Une attestation des conflits entre cités-États sumériennes à l'époque des dynasties archaïques : la Stèle des vautours montrant l'armée de Lagash triomphant des troupes d'Umma. Vers 2450 av. J.-C., musée du Louvre. / Sting, wikipedia

Sexe et amour de Sumer à  Babylone / Les cahiers européens de l´imaginaire



Media : France Culture
Emission : L'essai et la revue du jour

Présentation: FC – L’essai et la revue du jour : Sexe et amour de Sumer à  Babylone /
Les cahiers européens de l´imaginaire – 14-03-2012 (7′)

Véronique Grandpierre : Sexe et amour
de Sumer à  Babylone (Folio) / Les cahiers européens de l´imaginaire
Février 2012 Dossier L´Amour (CNRS Editions)

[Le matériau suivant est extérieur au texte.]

Lemma by_user_add_get (seen : list face) byUser f :
  (∀ uid, by_user_get byUser uid
          = if decide (uid ∈ f_user_id <$> seen)
            then Some (embeddings_of seen uid) else None) →
  ∀ uid, by_user_get (by_user_add byUser f) uid
         = if decide (uid ∈ f_user_id <$> (seen ++ [f]))
           then Some (embeddings_of (seen ++ [f]) uid) else None.
Proof.
  intros Hinv uid. unfold by_user_add.
  set (byUser1 := match by_user_get byUser (f_user_id f) with
                  | Some _ => byUser
                  | None => byUser ++ [(f_user_id f, [])]
                  end).
  assert (H1 : by_user_get byUser1 uid
               = if decide (uid ∈ f_user_id <$> (seen ++ [f]))
                 then Some (embeddings_of seen uid) else None).
  { subst byUser1. rewrite fmap_app. simpl.
    pose proof (Hinv (f_user_id f)) as Hf. pose proof (Hinv uid) as Hu.
    destruct (by_user_get byUser (f_user_id f)) as [embs|] eqn:Hget.
    - rewrite Hu. destruct (decide (f_user_id f ∈ f_user_id <$> seen)); [|done].
      apply decide_ext. rewrite elem_of_app, list_elem_of_singleton.
      split; [by left|]. by intros [?| ->].
    - destruct (decide (f_user_id f ∈ f_user_id <$> seen)) as [|Hno]; [done|].
      rewrite by_user_get_snoc, Hu.
      destruct (decide (uid ∈ f_user_id <$> seen)) as [Hin|Hnin].
      + rewrite decide_True; [done|]. apply elem_of_app. by left.
      + destruct (decide (f_user_id f = uid)) as [<-|Hne].
        * rewrite decide_True.
          -- by rewrite embeddings_of_no_row.
          -- apply elem_of_app. right. by left.
        * rewrite decide_False; [done|].
          rewrite elem_of_app, list_elem_of_singleton. naive_solver. }
  rewrite embeddings_of_snoc.
  destruct (f_embedding f) as [emb|].
  - destruct (decide (length emb = 0%nat)) as [Hlen|Hlen].
    + rewrite H1. destruct (decide (uid ∈ _)); [|done]. f_equal.
      destruct (decide (f_user_id f = uid)); by rewrite app_nil_r.
    + rewrite by_user_get_push, H1. destruct (decide (uid ∈ _)); [|done].
      simpl. f_equal.
      destruct (decide (f_user_id f = uid)); [done|by rewrite app_nil_r].
  - rewrite H1. destruct (decide (uid ∈ _)); [|done]. f_equal.
    destruct (decide (f_user_id f = uid)); by rewrite app_nil_r.
Qed.

Lemma by_user_fold_get (rest seen : list face) byUser :
  NoDup byUser.*1 →
  (∀ uid, by_user_get byUser uid
          = if decide (uid ∈ f_user_id <$> seen)
            then Some (embeddings_of seen uid) else None) →
  NoDup (fold_left by_user_add rest byUser).*1
  ∧ ∀ uid, by_user_get (fold_left by_user_add rest byUser) uid
           = if decide (uid ∈ f_user_id <$> (seen ++ rest))
             then Some (embeddings_of (seen ++ rest) uid) else None.
Proof.
  revert seen byUser. induction rest as [|f rest IH]; intros seen byUser Hnd Hinv.
  - by rewrite app_nil_r.
  - simpl. rewrite (cons_middle f seen rest), app_assoc.
    apply IH; [by apply by_user_add_keys|by apply by_user_add_get].
Qed.

End ByUserLookup.

(** X5.  The lookup built from the fetched rows has one entry per user with a
    row, and reading it gives back what was put in: for a user with a row,
    the non-empty array embeddings of that user's rows, in the order of the
    rows (an empty list when none qualifies); for any other user, nothing. *)
Theorem by_user_lookup (facesData : list face) :
  NoDup (build_by_user facesData).*1
  ∧ ∀ uid, by_user_get (build_by_user facesData) uid
           = if decide (uid ∈ f_user_id <$> facesData)
             then Some (embeddings_of facesData uid) else None.
Proof.
  apply (by_user_fold_get facesData [] []); [apply NoDup_nil_2|done].
Qed.

Lemma unknown_faces_count (students : list student) (facesData : list face)
    (descs : list (list float)) :
  length (unknown_faces (reconcile students facesData descs))
  = length (filter (fun d => is_match (decide_face (build_by_user facesData) d)
                             = false) descs)
  ∧ (length (present_students (reconcile students facesData descs))
     ≤ length (filter (fun d => is_match (decide_face (build_by_user facesData) d)
                                = true) descs))%nat.
Proof.
  rewrite reconcile_present, reconcile_unknown. unfold match_all.
  apply (match_from_lengths (build_by_user facesData) descs 0 ([], [])).
Qed.
(** * Reconciliation and cursor engine of the industrial process analytics
      system: a shallow embedding of the Python sources and the properties
      of its status decoder, cursor store, combined-record writer and
      reconciliation driver.

    Layout: definitions first (Python values, the status decoder, the time
    model, the connection manager, the database and the query executor, the
    state manager, the equipment data handler, the data processor,
    start-up), then the lemmas and theorems. *)

From Stdlib Require Import ZArith Lia Bool.
From stdpp Require Import base option list strings gmap sorting pretty.

Local Open Scope string_scope.
Local Open Scope Z_scope.

(* ===================================================================== *)
(** * Python values reaching the decoder *)
(* ===================================================================== *)

(** The value of a [status_field] cell as the database connector hands it to
    Python.  [PyFloat m e] is the finite float [m * 2^e] (a database column
    holds neither an infinity nor a NaN).  [PyOther] stands for any object
    that does not compare equal to [0] and that [int()] rejects with
    [TypeError] or [ValueError] (a list, a dict, non-numeric bytes). *)
Inductive pyval : Type :=
  | PyNone
  | PyBool (b : bool)
  | PyInt (n : Z)
  | PyFloat (m e : Z)
  | PyStr (s : string)
  | PyOther.

(** [status_value is None] *)
Definition is_None (v : pyval) : bool :=
  match v with PyNone => true | _ => false end.

(** [status_value == 0]: only a number can be equal to [0]; [False == 0]
    holds because [bool] is a subclass of [int], and a float is [0] when its
    mantissa is. *)
Definition py_eq_zero (v : pyval) : bool :=
  match v with
  | PyInt n => n =? 0
  | PyFloat m _ => m =? 0
  | PyBool b => negb b
  | _ => false
  end.

Module process_decoder.
Section WithInt.

(** Python's built-in [int()] on a [str]: the integer, or [None] where it
    raises [ValueError]. *)
Variable int_of_str : string -> option Z.

(** [int(status_value)] with [ValueError] and [TypeError] as [None]; a
    float is truncated towards zero. *)
Definition py_int (v : pyval) : option Z :=
  match v with
  | PyNone => None
  | PyBool b => Some (if b then 1 else 0)
  | PyInt n => Some n
  | PyFloat m e =>
      Some (if 0 <=? e then m * 2 ^ e else Z.quot m (2 ^ (- e)))
  | PyStr s => int_of_str s
  | PyOther => None
  end.

(** The [STATUS_BITS] dictionary of both decoders. *)
Definition STATUS_BITS : gmap Z string :=
  list_to_map
    [ (1, "start_phase_1"); (2, "start_phase_2"); (3, "start_phase_3");
      (4, "start_phase_4"); (5, "start_phase_5"); (6, "start_phase_6") ].

(** [STATUS_BITS.get(bit_position, f'unknown_status_bit_{bit_position}')] *)
Definition status_name (bit_position : Z) : string :=
  default ("unknown_status_bit_" +:+ pretty bit_position)
          (STATUS_BITS !! bit_position).

(** The loop test [status_int & (1 << (bit_position - 1))], as a truth
    value. *)
Definition bit_active (status_int bit_position : Z) : bool :=
  negb (Z.land status_int (Z.shiftl 1 (bit_position - 1)) =? 0).

(** [for bit_position in range(6, 0, -1): if ...: return ...]: the name of
    the first active position of the range, if any. *)
Fixpoint first_active (status_int : Z) (positions : list Z) : option string :=
  match positions with
  | [] => None
  | bit_position :: rest =>
      if bit_active status_int bit_position
      then Some (status_name bit_position)
      else first_active status_int rest
  end.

L´auteure s´emploie pour commencer
à  balayer les mythes et les ragots répandus par les Grecs, Hérodote
en tête, sur l´oriental lascif et décadent, efféminé et cruel,
soumis au gouvernement des épouses ; les filles vendues à  l´encan
en mariage, l´obligation faite aux femmes de se rendre au moins une
fois dans leur vie au temple pour s´offrir au premier venu… des
mythes qui ont eu la vie dure puisqu´on les retrouvera des siècles
plus tard sous la plume du marquis de Sade. Ces fantasmes étaient
aussi destinés à  mettre en valeur, par contraste, la retenue et la
vertu masculine des hellènes, sans doute aussi en grande partie
fantasmée, mais on n´en trouve aucune trace dans les documents
délivrés par l´archéologie qui révèlent plutôt un encadrement
de la sexualité, même s´il est vrai qu´aucun tabou moral n´est
porté sur le plaisir et l´amour, même entre personnes du même
sexe.

Véronique Grandpierre a organisé sa
défense en six parties : la sexualité des dieux, beaucoup moins
volages que ceux du Panthéon grec et qui restent entre eux pour
faire la chose, à  quelques exceptions près, notables cependant,
comme celle de Gilgamesh, deux tiers divin et un tiers humain du fait
de la divinité de sa mère. La place de chacun des deux sexes sous
le regard de la société, ainsi que le cadre légal dans lequel se
produisent ces relations amoureuses, essentiellement conjugales et
qui doivent favoriser la fécondité constituent les deux parties
suivantes. Viennent ensuite les transgressions à  ce cadre sociétal
et juridique, les amours illicites et les infractions sexuelles :
l´adultère, le viol voire la zoophilie. Au chapitre 5, nous sommes
enfin autorisés à  pénétrer le jardin des délices, les lieux pour
le faire et les mots pour le dire. Et pour s´envoyer en l´air
dans la machine à  remonter le temps, le dernier chapitre nous
dévoile tous les secrets de la séduction à  Babylone, les parfums,
les huiles et les pigments, ainsi que les sortilèges du plaisir
partagé ou encore les préconisations en cas de panne.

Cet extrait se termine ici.